**Exercise**
Every line below between the line holding "the caller the" and the line holding "Local Open Scope go_scope.", inclusive, should be repeated exactly, and all other lines omitted.

::::

(* ===== verification/ApiAgents.v ===== *)
(** * ApiAgents: the API's agents, users, quotas, webhooks and voice

    [src/web/api]: agents.go, users.go, usermodel.go, quota.go, webhooks.go, voice.go.  A handler takes
    the caller the middleware found and the request.  Decoding of bodies, random keys, digests, hexadecimal,
    the clock, and the form of a stream's events are arguments. *)
From S2P Require Import Prelude GoStr GoText Utf8.
From S2P Require AgentSession AgentStore Quota.
From S2P Require Import Api.
Local Open Scope go_scope.
Local Open Scope Z_scope.

(** [json.Decoder.Decode] into a value: what it holds afterwards, and the error. *)
Class Decodes (A : Type) := decode : string -> A * option error.
Definition with_body {A} `{Decodes A} (r : Request) (message : string) (k : A -> handler) : handler :=
  match decode (Body r) with (a, None) => k a | (_, Some _) => Done (RespondError 400 "INVALID_REQUEST" message) end.
Definition guarded (c : Caller) (tid : string) (k : handler) : handler :=
  match enforceTenant c tid with Some resp => Done resp | None => k end.
Definition reply (v : value) : handler := Done (Respond 200 v).
Definition map_of (l : list (string * string)) : value := VMap (list_to_map l).

Record ChatBody := { b_message : string; b_user : string }.
Record UserBody := { b_name : string; b_email : string; b_role : string }.
Record ProfileBody := { b_profile_md : option string; b_preferences_md : option string }.
Record WebhookBody := { w_message : string; w_text : string; w_content : string }.
(** The parts of the server that may be missing. *)
Record Parts := { has_sessions : bool; has_usage : bool; has_knowledge : bool; has_tenants : bool; has_notifier : bool; has_kernel : bool }.

(* [web/api/agents.go:apiUser] *)
Definition apiUser (u : string) : string := if decide (u = "") then "anonymous" else u.

Section Agents.
Context `{!Decodes AgentSession.AgentConfig} `{!Decodes ChatBody}.
(** The clock, in hexadecimal. *)
Context (fresh : string).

::::

**Result**
    the caller the middleware found and the request.  Decoding of bodies, random keys, digests, hexadecimal,
    the clock, and the form of a stream's events are arguments. *)
From S2P Require Import Prelude GoStr GoText Utf8.
From S2P Require AgentSession AgentStore Quota.
From S2P Require Import Api.
Local Open Scope go_scope.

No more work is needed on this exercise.